Maicon Semencio Esteves, de 27 anos, está internado na UTI. Ele foi submetido a cirurgias nas mãos, rosto e tórax, para a remoção de tecidos queimados durante o acidente.

Internado Na UTI | 19 de Novembro de 2018 as 14h 54min
Fonte: TV Centro América

Maicon se recupera em UTI de hospital — Foto: Arquivo Pessoal/Reprodução

O piloto Maicon Semencio Esteves, de 27 anos, que sobreviveu a uma queda de avião, em Peixoto de Azevedo, a 692 km de Cuiabá, no dia 4 deste mês, continua internado na Unidade de Terapia Intensiva (UTI) de um hospital particular, em Sorriso, a 420 km de Cuiabá.

O boletim médico divulgado nesta segunda-feira (19) pelo hospital diz que Maicon já passou por oito cirurgias plásticas nas mãos, rosto e tórax, para a remoção de tecidos queimados durante o acidente.

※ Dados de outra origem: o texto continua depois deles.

Definition set_pressed_buttons (this : PS5Joypad) (newly_pressed : Z) : M unit :=
  st ← deref (_state this);
  (* Button flags that have been changed between current and prev *)
  let bf_changed := Z.lxor newly_pressed (currently_pressed_btns st) in
  (* Button flags that are only part of the new packet *)
  let bf_new := newly_pressed in
  st ← deref (_state this);
  let controller := joy st in
  when (nonnull controller) (
    when (truthy bf_changed) (
      when (truthy (Z.land (Z.lor DPAD_UP DPAD_DOWN) bf_changed)) (
        let button_state :=
          if truthy (Z.land bf_new DPAD_UP) then -1
          else if truthy (Z.land bf_new DPAD_DOWN) then 1 else 0 in
        libevdev_uinput_write_event controller EV_ABS ABS_HAT0Y button_state);;
      when (truthy (Z.land (Z.lor DPAD_LEFT DPAD_RIGHT) bf_changed)) (
        let button_state :=
          if truthy (Z.land bf_new DPAD_LEFT) then -1
          else if truthy (Z.land bf_new DPAD_RIGHT) then 1 else 0 in
        libevdev_uinput_write_event controller EV_ABS ABS_HAT0X button_state);;
      when (truthy (Z.land START bf_changed))
        (libevdev_uinput_write_event controller EV_KEY BTN_START
           (if truthy (Z.land bf_new START) then 1 else 0));;
      when (truthy (Z.land BACK bf_changed))
        (libevdev_uinput_write_event controller EV_KEY BTN_SELECT
           (if truthy (Z.land bf_new BACK) then 1 else 0));;
      when (truthy (Z.land LEFT_STICK bf_changed))
        (libevdev_uinput_write_event controller EV_KEY BTN_THUMBL
           (if truthy (Z.land bf_new LEFT_STICK) then 1 else 0));;
      when (truthy (Z.land RIGHT_STICK bf_changed))
        (libevdev_uinput_write_event controller EV_KEY BTN_THUMBR
           (if truthy (Z.land bf_new RIGHT_STICK) then 1 else 0));;
      when (truthy (Z.land LEFT_BUTTON bf_changed))
        (libevdev_uinput_write_event controller EV_KEY BTN_TL
           (if truthy (Z.land bf_new LEFT_BUTTON) then 1 else 0));;
      when (truthy (Z.land RIGHT_BUTTON bf_changed))
        (libevdev_uinput_write_event controller EV_KEY BTN_TR
           (if truthy (Z.land bf_new RIGHT_BUTTON) then 1 else 0));;
      when (truthy (Z.land HOME bf_changed))
        (libevdev_uinput_write_event controller EV_KEY BTN_MODE
           (if truthy (Z.land bf_new HOME) then 1 else 0));;
      when (truthy (Z.land A bf_changed))
        (libevdev_uinput_write_event controller EV_KEY BTN_SOUTH
           (if truthy (Z.land bf_new A) then 1 else 0));;
      when (truthy (Z.land B bf_changed))
        (libevdev_uinput_write_event controller EV_KEY BTN_EAST
           (if truthy (Z.land bf_new B) then 1 else 0));;
      when (truthy (Z.land X bf_changed))
        (libevdev_uinput_write_event controller EV_KEY BTN_WEST
           (if truthy (Z.land bf_new X) then 1 else 0));;
      when (truthy (Z.land Y bf_changed))
        (libevdev_uinput_write_event controller EV_KEY BTN_NORTH
           (if truthy (Z.land bf_new Y) then 1 else 0)));;
    libevdev_uinput_write_event controller EV_SYN SYN_REPORT 0);;
  assign (_state this) (set_currently_pressed_btns bf_new).
(** With caching, a call opens a file at most once, and not at all when
    the file is in the cache or is not asked for. *)
Lemma loop_opens (fs : filesystem) (query : string → DataSet.t → io DataFrame)
    (files : list string) (acc : DataFrame) (d : gmap string DataSet.t) (g : string) :
  (∀ f ds, quiet (fst (query f ds))) →
  opens g (fst (snd (ld_fold (turn fs query true) acc files d))) <= 1 ∧
  (is_Some (d !! g) → opens g (fst (snd (ld_fold (turn fs query true) acc files d))) = 0) ∧
  (g ∉ files → opens g (fst (snd (ld_fold (turn fs query true) acc files d))) = 0).
Proof.
  intros Hq. revert acc d. induction files as [| f files IH]; intros acc d.
  - simpl. unfold opens. simpl. split_and!; [lia | done | done].
  - rewrite ld_fold_cons.
    pose proof (turn_opens fs query true acc f g d Hq) as Hturn.
    destruct (turn fs query true acc f d) as [d1 [tr1 [e | acc1]]] eqn:Hstep; simpl in Hturn.
    + simpl. rewrite Hturn. destruct (d !! f) as [ds |] eqn:Hd; [split_and!; done || lia |].
      destruct (String.eqb_spec f g) as [-> | Hne].
      * split_and!; [lia | | ].
        -- rewrite Hd. by intros [? ?].
        -- intros Hout. exfalso. apply Hout, elem_of_cons. by left.
      * split_and!; done || lia.
    + specialize (IH acc1 d1).
      destruct (ld_fold _ acc1 files d1) as [d2 [tr2 r]]. simpl in *.
      rewrite opens_app, Hturn. destruct IH as (IH1 & IH2 & IH3).
      apply turn_inr in Hstep as (ds & tr0 & tr1' & part & _ & _ & _ & Hcase).
      destruct Hcase as [(Hd & _ & ->) | (Hd & _ & ->)]; rewrite Hd.
      * split_and!; [lia | done |]. intros Hout. apply IH3.
        intros Hin. apply Hout, elem_of_cons. by right.
      * destruct (String.eqb_spec f g) as [-> | Hne].
        -- rewrite IH2 by (rewrite lookup_insert_eq; by eexists).
           split_and!; [lia | | ].
           ++ rewrite Hd. by intros [? ?].
           ++ intros Hout. exfalso. apply Hout, elem_of_cons. by left.
        -- split_and!; [lia | |].
           ++ intros Hsome. apply IH2. by rewrite lookup_insert_ne.
           ++ intros Hout. apply IH3. intros Hin. apply Hout, elem_of_cons. by right.
Qed.

(** *** A file the constructor fails on *)

(** The datasets of the cache during a call are those of before the call
    and those the constructor made. *)
Lemma turn_cache_sound (fs : filesystem) (query : string → DataSet.t → io DataFrame)
    (cache : bool) (acc : DataFrame) (f g : string) (d : gmap string DataSet.t)
    (ds' : DataSet.t) :
  fst (turn fs query cache acc f d) !! g = Some ds' → dataset_for fs d g ds'.
Proof.
  unfold turn, answer. destruct (d !! f) as [ds |] eqn:Hd.
  - destruct (query f ds) as [tr1 [e | part]]; simpl; [by left |].
    destruct cache; [by left |]. intros Hlook. left.
    destruct (decide (f = g)) as [-> | Hne]; [by rewrite lookup_delete_eq in Hlook |].
    by rewrite lookup_delete_ne in Hlook.
  - destruct (DataSet.__init__ fs f) as [tr0 [e | ds]] eqn:Hinit; simpl; [by left |].
    assert (Hins : <[f := ds]> d !! g = Some ds' → dataset_for fs d g ds').
    { destruct (decide (f = g)) as [-> | Hne].
      - rewrite lookup_insert_eq. intros [= <-]. right. by eexists.
      - rewrite lookup_insert_ne by done. by left. }
    destruct (query f ds) as [tr1 [e | part]]; simpl; [done |].
    destruct cache; [done |]. intros Hlook. apply Hins.
    destruct (decide (f = g)) as [-> | Hne]; [by rewrite lookup_delete_eq in Hlook |].
    by rewrite lookup_delete_ne in Hlook.
Qed.

Lemma dataset_for_trans (fs : filesystem) (d d1 : gmap string DataSet.t) :
  (∀ g ds, d1 !! g = Some ds → dataset_for fs d g ds) →
  ∀ g ds, dataset_for fs d1 g ds → dataset_for fs d g ds.
Proof. intros Hsound g ds [Hlook | Hinit]; [by apply Hsound | by right]. Qed.

Lemma loop_cache_sound (fs : filesystem) (query : string → DataSet.t → io DataFrame)
    (cache : bool) (files : list string) (acc : DataFrame) (d : gmap string DataSet.t)
    (g : string) (ds' : DataSet.t) :
  fst (ld_fold (turn fs query cache) acc files d) !! g = Some ds' →
  dataset_for fs d g ds'.
Proof.
  revert acc d. induction files as [| f files IH]; intros acc d.
  - simpl. by left.
  - rewrite ld_fold_cons.
    pose proof (turn_cache_sound fs query cache acc f) as Hturn.
    destruct (turn fs query cache acc f d) as [d1 [tr1 [e | acc1]]] eqn:Hstep.
    + simpl. intros Hlook. specialize (Hturn g d ds'). rewrite Hstep in Hturn. by apply Hturn.
    + specialize (IH acc1 d1).
      destruct (ld_fold _ acc1 files d1) as [d2 [tr2 r]]. simpl in *.
      intros Hlook. apply (dataset_for_trans fs d d1); [| by apply IH].
      intros g' ds'' Hg. specialize (Hturn g' d ds''). rewrite Hstep in Hturn. by apply Hturn.
Qed.
(** * QuantForge equity data connectors: a shallow embedding

    The development follows [connectors.py]: the canonical OHLCV record, the
    sliding-window [RateLimiter], the [retry_with_backoff] decorator, the seven
    concrete connectors, the registry and [fetch_with_fallback].

    Conventions.
    - Python exceptions are values of [exn]; a call that may raise returns a
      [result].  Only subclasses of [Exception] are modelled.
    - Time ([time.time()], [datetime.now()], [datetime] values, sleep lengths)
      is a rational number of seconds on one time line; prices are values of
      an abstract type [float] produced by the builtin [float(...)].
    - Effects are threaded through an explicit [World]; the upstream services
      and the Python builtins whose code is not part of the repository are
      section variables.
    - Calls to [logger] have no influence on control flow or on the values
      returned and are left out. *)

From Stdlib Require Import QArith Qround Lqa ZArith Lia Bool List Sorted Permutation Ascii String.
From stdpp Require Import base gmap strings list.

Set Warnings "-register-all".

Local Open Scope Z_scope.
Local Open Scope Q_scope.
Local Open Scope string_scope.
Local Open Scope list_scope.

(** ** Exceptions and results *)

Inductive exn : Type :=
| KeyError
| ValueError
| JSONDecodeError          (* a subclass of ValueError *)
| IndexError
| TypeError
| AttributeError
| OverflowError
| ImportError
| ConnectionError
| Timeout
| Exception_ (name : string).

(** [except (KeyError, ValueError)] also catches the subclasses. *)
Definition is_KeyError_or_ValueError (e : exn) : bool :=
  match e with
  | KeyError | ValueError | JSONDecodeError => true
  | _ => false
  end.

Inductive result (A : Type) : Type :=
| Returned (a : A)
| Raised (e : exn).
Arguments Returned {A} a.
Arguments Raised {A} e.

Definition rbind {A B} (m : result A) (k : A -> result B) : result B :=
  match m with
  | Returned a => k a
  | Raised e => Raised e
  end.

Declare Scope py_scope.
Delimit Scope py_scope with py.
Notation "x <- m ;; k" := (rbind m (fun x => k))
  (at level 20, m at level 99, k at level 200, only parsing) : py_scope.

(** ** Rational time *)

Definition Qlt_bool (x y : Q) : bool := negb (Qle_bool y x).

(** [int(x)] on a float: truncation towards zero. *)
Definition int_of_Q (x : Q) : Z := Z.quot (Qnum x) (Zpos (Qden x)).

(** Rounding away from zero. *)
Definition round_away (x : Q) : Z :=
  if Qlt_bool x 0 then Qfloor x else Qceiling x.

Definition fits_int64 (z : Z) : bool := ((- 2 ^ 63 <=? z) && (z <? 2 ^ 63))%Z.

(** [range(n)]: empty when [n <= 0]. *)
Definition range (n : Z) : list Z := List.map Z.of_nat (seq 0 (Z.to_nat n)).

(** ** Retry policy

    [retry_with_backoff(max_retries, base_delay)(func)].  The state type and
    [time.sleep] are parameters, so that the decorator can be run over any
    state; the connectors run it over the [World] below.  An [Exit] names the
    statement through which the wrapper is left. *)

Section Retry.

Context {St B : Type}.
Variable sleep : Q -> St -> result unit * St.       (* time.sleep *)

Inductive Exit : Type :=
| ReturnTry (v : list B)      (* return func(...) *)
| Reraise (e : exn)           (* raise, when attempt == max_retries - 1 *)
| HandlerFault (e : exn)      (* an exception raised inside the handler *)
| ReturnAfterLoop.            (* return [] *)

Definition exit_result (x : Exit) : result (list B) :=
  match x with
  | ReturnTry v => Returned v
  | Reraise e => Raised e
  | HandlerFault e => Raised e
  | ReturnAfterLoop => Returned []
  end.

Fixpoint retry_loop (max_retries : Z) (base_delay : Q)
    (func : St -> result (list B) * St) (attempts : list Z) (s : St)
    : Exit * St :=
  match attempts with
  | [] => (ReturnAfterLoop, s)
  | attempt :: rest =>
      match func s with
      | (Returned v, s1) => (ReturnTry v, s1)
      | (Raised e, s1) =>
          if (attempt =? max_retries - 1)%Z then (Reraise e, s1)
          else
            let delay := base_delay * inject_Z (2 ^ attempt) in
            match sleep delay s1 with
            | (Returned _, s2) => retry_loop max_retries base_delay func rest s2
            | (Raised e', s2) => (HandlerFault e', s2)
            end
      end
  end.

Definition retry_exit (max_retries : Z) (base_delay : Q)
    (func : St -> result (list B) * St) (s : St) : Exit * St :=
  retry_loop max_retries base_delay func (range max_retries) s.

Definition retry_with_backoff (max_retries : Z) (base_delay : Q)
    (func : St -> result (list B) * St) (s : St) : result (list B) * St :=
  let '(x, s') := retry_exit max_retries base_delay func s in
  (exit_result x, s').

End Retry.

(** ** JSON values, as [resp.json()] hands them to the connectors *)

Section Connectors.

Context {float : Type}.

Inductive json : Type :=
| JNull
| JBool (b : bool)
| JInt (z : Z)
| JFloat (x : float)
| JStr (s : string)
| JList (l : list json)
| JDict (d : list (string * json)).   (* insertion order, as a Python dict *)

Fixpoint assoc {V : Type} (k : string) (d : list (string * V)) : option V :=
  match d with
  | [] => None
  | (k', v) :: d' => if String.eqb k k' then Some v else assoc k d'
  end.

(** [j.get(key, default)] *)
Definition dict_get (j : json) (key : string) (dflt : json) : result json :=
  match j with
  | JDict d => Returned (default dflt (assoc key d))
  | _ => Raised AttributeError
  end.

(** [j[key]] with a string key *)
Definition getitem (j : json) (key : string) : result json :=
  match j with
  | JDict d => match assoc key d with
               | Some v => Returned v
               | None => Raised KeyError
               end
  | _ => Raised TypeError
  end.

Definition string_of_ascii (c : Ascii.ascii) : string := String c EmptyString.

(** [j[i]] with an integer index [0 <= i]: a dict decoded from JSON has
    string keys only, so an integer key is never present. *)
Definition getitem_int (j : json) (i : nat) : result json :=
  match j with
  | JList l => match nth_error l i with
               | Some v => Returned v
               | None => Raised IndexError
               end
  | JStr s => match String.get i s with
              | Some c => Returned (JStr (string_of_ascii c))
              | None => Raised IndexError
              end
  | JDict _ => Raised KeyError
  | _ => Raised TypeError
  end.

(** [len(j)] *)
Definition json_len (j : json) : result nat :=
  match j with
  | JList l => Returned (List.length l)
  | JStr s => Returned (String.length s)
  | JDict d => Returned (List.length d)
  | _ => Raised TypeError
  end.

Definition is_substring (pat s : string) : bool :=
  match String.index 0 pat s with
  | Some _ => true
  | None => false
  end.

Definition is_JStr (key : string) (j : json) : bool :=
  match j with
  | JStr s => String.eqb s key
  | _ => false
  end.

(** [key in j] for a string [key] *)
Definition json_contains (key : string) (j : json) : result bool :=
  match j with
  | JDict d => Returned (match assoc key d with Some _ => true | None => false end)
  | JList l => Returned (existsb (is_JStr key) l)
  | JStr s => Returned (is_substring key s)
  | _ => Raised TypeError
  end.

Fixpoint chars (s : string) : list json :=
  match s with
  | EmptyString => []
  | String c s' => JStr (string_of_ascii c) :: chars s'
  end.

(** [for item in j] *)
Definition json_iter (j : json) : result (list json) :=
  match j with
  | JList l => Returned l
  | JDict d => Returned (List.map (fun kv => JStr (fst kv)) d)
  | JStr s => Returned (chars s)
  | _ => Raised TypeError
  end.

(** [j.items()] *)
Definition json_items (j : json) : result (list (string * json)) :=
  match j with
  | JDict d => Returned d
  | _ => Raised AttributeError
  end.

(** ** Builtins and library functions used by the connectors

    Their code is outside the repository; they are taken as they are, with
    the exceptions they may raise. *)

Record Builtins : Type := {
  float_ : json -> result float;              (* float(x) *)
  int_ : json -> result Z;                    (* int(x) *)
  upper : string -> string;                   (* s.upper() *)
  split : string -> list string;              (* s.split() *)
  strptime : string -> string -> result Q;    (* datetime.strptime(s, fmt) *)
  strftime : Q -> string -> string;           (* d.strftime(fmt) *)
  fromtimestamp : json -> result Q;           (* datetime.fromtimestamp(x) *)
  truediv : json -> Z -> result json          (* x / n *)
}.

Variable py : Builtins.

(** [x.split()[0]]: [split] is a method of [str] only, and the list it
    returns may be empty. *)
Definition split_first (j : json) : result string :=
  match j with
  | JStr s => match split py s with
              | tok :: _ => Returned tok
              | [] => Raised IndexError
              end
  | _ => Raised AttributeError
  end.

(** [datetime.strptime(j, fmt)] *)
Definition json_strptime (j : json) (fmt : string) : result Q :=
  match j with
  | JStr s => strptime py s fmt
  | _ => Raised TypeError
  end.

(** [datetime] arithmetic: [d - timedelta(days=n)].  [timedelta] accepts
    at most 999999999 days and a [datetime] lies between the years 1 and
    9999; both raise [OverflowError] otherwise. *)
Definition datetime_min : Q := inject_Z (-62135596800).
Definition datetime_max : Q := inject_Z 253402300800.

Definition seconds_of_days (n : Z) : Q := inject_Z (86400 * n).

Definition sub_days (d : Q) (n : Z) : result Q :=
  if (999999999 <? Z.abs n)%Z then Raised OverflowError
  else
    let r := d - seconds_of_days n in
    if Qlt_bool r datetime_min || Qle_bool datetime_max r
    then Raised OverflowError
    else Returned r.

(** ** Data model *)

Record OHLCVData : Type := {
  timestamp : Q;
  ticker : string;
  interval : string;
  open : float;
  high : float;
  low : float;
  close : float;
  volume : Z;
  adj_close : option float;     (* Optional[float] = None *)
  source : string
}.

(** ** The world: clock, effects, rate limiter objects, upstream services *)

Inductive param : Type :=
| PStr (s : string)
| PInt (z : Z)
| PNone.

Inductive Request : Type :=
| HttpGet (url : string) (params : list (string * param)) (timeout : Z)
| YfHistory (symbol : string) (period_days : Z) (yf_interval : string).

Record Response : Type := {
  status_code : Z;
  json_ : result json            (* resp.json() *)
}.

(** What came back from an outbound call. *)
Inductive Answer : Type :=
| HttpAnswer (r : result Response)
| HistoryAnswer (r : result (list (Q * json))).

Record RateLimiter : Type := {
  requests_per_window : Z;
  window_seconds : Z;
  _request_times : gmap string (list Q)
}.

Context {Env : Type}.

Record World : Type := {
  clock : Q;                        (* time.time(), datetime.now() *)
  slept : list Q;                   (* lengths passed to time.sleep, oldest first *)
  outbound : list Request;          (* outbound calls, oldest first *)
  inbound : list Answer;            (* what came back, call by call *)
  limiters : gmap nat RateLimiter;  (* the RateLimiter object of each connector *)
  upstream : Env                    (* state of the remote services *)
}.

(** The remote services: each call yields a response or a transport fault,
    the clock reading when it comes back, and the services' next state.
    [stock.history] yields the rows of the data frame as [(idx, row)]. *)
Record Upstream : Type := {
  http_get : string -> list (string * param) -> Z -> Q -> Env ->
             result Response * Q * Env;
  yf_history : string -> Z -> string -> Q -> Env ->
               result (list (Q * json)) * Q * Env
}.

Variable remote : Upstream.

Definition M (A : Type) : Type := World -> result A * World.

Definition ret {A} (a : A) : M A := fun w => (Returned a, w).
Definition raise {A} (e : exn) : M A := fun w => (Raised e, w).
Definition bind {A B} (m : M A) (k : A -> M B) : M B :=
  fun w => match m w with
           | (Returned a, w') => k a w'
           | (Raised e, w') => (Raised e, w')
           end.
Definition lift {A} (r : result A) : M A := fun w => (r, w).

Notation "x <-- m ;; k" := (bind m (fun x => k))
  (at level 20, m at level 99, k at level 200, only parsing) : py_scope.

(** [time.sleep(d)].  The length is first converted to a count of
    nanoseconds, rounded away from zero; a count that does not fit a signed
    64-bit integer (a length of about 9.2e9 seconds or more) raises
    [OverflowError].  After that a negative length raises [ValueError].
    Lengths are exact rationals here; the float values [inf] and [nan],
    which Python refuses with [OverflowError] and [ValueError], have no
    counterpart. *)
Definition sleep_ns (d : Q) : Z := round_away (d * inject_Z (10 ^ 9)).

Houve um incêndio no avião após a queda.

Ainda de acordo com o boletim médico, não há previsão de alta da UTI.

O irmão que estava em Sorriso acompanhando o piloto foi embora para o Paraná e agora ele está sendo acompanhado pela mãe.

O acidente

Maicon estava sozinho e comandava um avião, modelo Neiva EMB-201, matrícula PT-GSH. Saiu de Porto Nacional (TO) para fazer um translado até Alta Floresta, a 800 km de Cuiabá, quando sofreu o acidente.

Os destroços do avião foram encontrados por trabalhadores de uma fazenda próxima ao local do acidente, no entanto, não havia sinal do piloto.

Maicon saiu de Porto Nacional em direção a Confresa, a 1.160 km de Cuiabá, onde faria uma parada para abastecer.

De lá, seguiria para Matupá, a 696 km da capital, novamente para fazer um segundo abastecimento, e iria para Alta Floresta.

Resgate

O piloto foi encontrado próximo a um rio, bastante debilitado, e levado de ambulância para Peixoto de Azevedo. Ele teria andado 2 km do local da queda do acidente até onde foi localizado.

Segundo um fazendeiro que ajudou nas buscas, o piloto conseguiu chegar em uma região com água, mas não conseguiu ingerir o líquido por estar muito debilitado.

Um grupo de 15 voluntários, três bombeiros e oito policiais militares estavam na região e tentavam localizar o piloto. A área é de aproximadamente 6 mil hectares de mata fechada.

Maicon mora em Primeiro de Maio, cidade do Paraná, e trabalha com aviação agrícola.